B. Die von dem Kl. mit den Anträgen zu 1 und 2 geltend gemachten Ansprüche sind begründet.

I. Die Bekl. ist verpflichtet, dem Kl. (oder seiner versorgungsberechtigten Ehefrau) im Versorgungsfall Versorgungsbezüge zu gewähren, bei deren Bemessung die tarifliche Anpassung gem. § 2 der Versorgungszusage vom 4. 8. 1987 auch nach der Beendigung des zwischen den Parteien bestehenden Dienstverhältnisses am 30. 3. 1994 berücksichtigt wird. In diesem Zusammenhang ist - in Übereinstimmung mit dem BerGer. und den Erklärungen der Parteien im Berufungsverfahren - davon auszugehen, daß der Klageantrag zu 1 sich nur auf die Zeit nach dem Ausscheiden des Kl. aus der Genossenschaft bis zu dem Beginn der Versorgung bezieht.
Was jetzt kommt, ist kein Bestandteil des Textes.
(** ** The morphological filter and its declaration *)

Lemma lift1_err fn a (h : heap) e :
  lift1 fn a h = Err e →
  e = RuntimeError "no such object"
  ∨ ∃ t, h !! a = Some t ∧ fn (torch.as_float t) = Err e.
Proof.
  unfold lift1, bind, load, alloc, raise.
  destruct (h !! a) as [t|]; [|intros [= <-]; by left].
  destruct (fn (torch.as_float t)) as [g|e'] eqn:Hfn; [done|].
  intros [= <-]. right. eauto.
Qed.

Lemma patch_stat_err stat g radius e :
  FT.patch_stat stat g radius = Err e → e = InvalidArgument ["radius >= 0"].
Proof.
  unfold FT.patch_stat. destruct (radius <? 0); [|done]. by intros [= <-].
Qed.

Lemma morphology_err g radius e :
  FT.dilate g radius = Err e ∨ FT.erode g radius = Err e
  ∨ FT.open g radius = Err e ∨ FT.close g radius = Err e →
  e = InvalidArgument ["radius >= 0"].
Proof.
  unfold FT.open, FT.close, FT.dilate, FT.erode, FT.patch_max, FT.patch_min,
    rbind.
  intros [He|[He|[He|He]]]; try (by eapply patch_stat_err).
  - destruct (FT.patch_stat (FT.reduce F32.min) g radius) eqn:H1;
      [by eapply patch_stat_err|].
    injection He as <-. by eapply patch_stat_err.
  - destruct (FT.patch_stat (FT.reduce F32.max) g radius) eqn:H1;
      [by eapply patch_stat_err|].
    injection He as <-. by eapply patch_stat_err.
Qed.

(** A handled operation never leaves [filtered] unassigned. *)
Lemma morphological_step_err fn gtf (h : heap) e :
  (do filtered <- (do r <- lift1 fn gtf in ret (Some r)) in
   match filtered with
   | Some r => ret r
   | None => raise (UnboundLocalError "filtered")
   end) h = Err e →
  lift1 fn gtf h = Err e.
Proof.
  unfold bind, ret, raise.
  destruct (lift1 fn gtf h) as [[r h']|e']; [done|]. by intros [= <-].
Qed.

(** With a listed operation the error of a failing call is that of the
    filter function or of the load, never the unbound [filtered]. *)
Lemma morphological_listed_error gtf operation radius (h : heap) e :
  operation ∈ MorphologicalFilter.operations →
  MorphologicalFilter.f gtf operation radius h = Err e →
  e ≠ UnboundLocalError "filtered".
Proof.
  unfold MorphologicalFilter.f, MorphologicalFilter.operations.
  intros Hin. destruct (radius =? 0); [done|].
  repeat (apply elem_of_cons in Hin as [->|Hin]);
    [| | | |by apply elem_of_nil in Hin];
    cbn [String.eqb Ascii.eqb Bool.eqb];
    intros [He|(t & _ & He)]%morphological_step_err%lift1_err;
    try (by subst e).
  - by rewrite (morphology_err _ _ _ (or_introl He)).
  - by rewrite (morphology_err _ _ _ (or_intror (or_introl He))).
  - by rewrite (morphology_err _ _ _
                  (or_intror (or_intror (or_introl He)))).
  - by rewrite (morphology_err _ _ _
                  (or_intror (or_intror (or_intror He)))).
Qed.

Lemma morphological_unlisted_error gtf operation radius (h : heap) :
  radius ≠ 0 → operation ∉ MorphologicalFilter.operations →
  MorphologicalFilter.f gtf operation radius h
  = Err (UnboundLocalError "filtered").
Proof.
  intros Hr Hop. unfold MorphologicalFilter.f.
  destruct (Z.eqb_spec radius 0) as [|_]; [done|].
  unfold MorphologicalFilter.operations in Hop.
  assert (String.eqb operation "dilate" = false) as ->
    by (apply String.eqb_neq; intros ->; apply Hop; set_solver).
  assert (String.eqb operation "erode" = false) as ->
    by (apply String.eqb_neq; intros ->; apply Hop; set_solver).
  assert (String.eqb operation "open" = false) as ->
    by (apply String.eqb_neq; intros ->; apply Hop; set_solver).
  assert (String.eqb operation "close" = false) as ->
    by (apply String.eqb_neq; intros ->; apply Hop; set_solver).
  reflexivity.
Qed.

(** X6: the morphological filter fails with the unbound local variable
    [filtered] exactly when the radius is not 0 and the operation is none of
    the listed ones; with radius 0 no operation name fails, listed or not. *)
Theorem morphological_unbound_iff
  (gtf : ref) (operation : string) (radius : Z) (h : heap) :
  MorphologicalFilter.f gtf operation radius h
  = Err (UnboundLocalError "filtered")
  ↔ radius ≠ 0 ∧ operation ∉ MorphologicalFilter.operations.
Proof.
  split.
  - intros Herr. split.
    + intros ->. discriminate Herr.
    + intros Hin. by eapply morphological_listed_error.
  - intros [Hr Hop]. by apply morphological_unlisted_error.
Qed.

(** ** Classes, registry and keyword calls *)

Lemma lookup_mro_base impl fuel name :
  lookup_mro impl fuel KFilterBase name
  = assoc name (own_attributes impl KFilterBase).
Proof. destruct fuel; cbn [lookup_mro base]; by destruct (assoc _ _). Qed.

Lemma lookup_mro_radius_base impl fuel name :
  lookup_mro impl (S fuel) KFilterRadiusBase name
  = lookup_mro impl 1 KFilterRadiusBase name.
Proof.
  cbn [lookup_mro base].
  destruct (assoc name (own_attributes impl KFilterRadiusBase)); [done|].
  rewrite lookup_mro_base.
  by destruct (assoc name (own_attributes impl KFilterBase)).
Qed.

(** Two levels of bases are all there is: more fuel finds nothing else. *)
Lemma lookup_mro_enough impl fuel k name :
  lookup_mro impl (2 + fuel) k name = getattr impl k name.
Proof.
  unfold getattr.
  change (2 + fuel)%nat with (S (S fuel)).
  destruct k; cbn [lookup_mro base];
    destruct (assoc name (own_attributes impl _)); try done;
    rewrite ?lookup_mro_base;
    repeat (destruct (assoc name (own_attributes impl _)); try done).
Qed.

Ltac registry_cases H :=
  unfold NODE_CLASS_MAPPINGS in H;
  repeat (apply elem_of_cons in H as [H|H]; [injection H as -> ->|]);
  [..|by apply elem_of_nil in H].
1. Das BerGer. hat die entsprechenden Vertragsbestimmungen dahingehend ausgelegt, daß sich die Dynamisierungsregelung des § 2 des Versorgungsvertrags erst entfalte, wenn der Versorgungsfall eingetreten sei. Diese Auslegung hält den Angriffen der Revision nicht stand. Da neuer Sachvortrag nicht zu erwarten ist und weitere tatsächliche Feststellungen nicht erforderlich sind, kann der Senat die Vertragsbestimmungen selber auslegen und insoweit in der Sache entscheiden (§ 565 III 1 ZPO; vgl. Senat, NJW 1994, 357 = LM H. 7-1994 § 35 GmbHG Nr. 32 = ZIP 1994, 206 m. w. Nachw.; Senat, NJW 1998, 1481 = WM 1998, 714 [715]).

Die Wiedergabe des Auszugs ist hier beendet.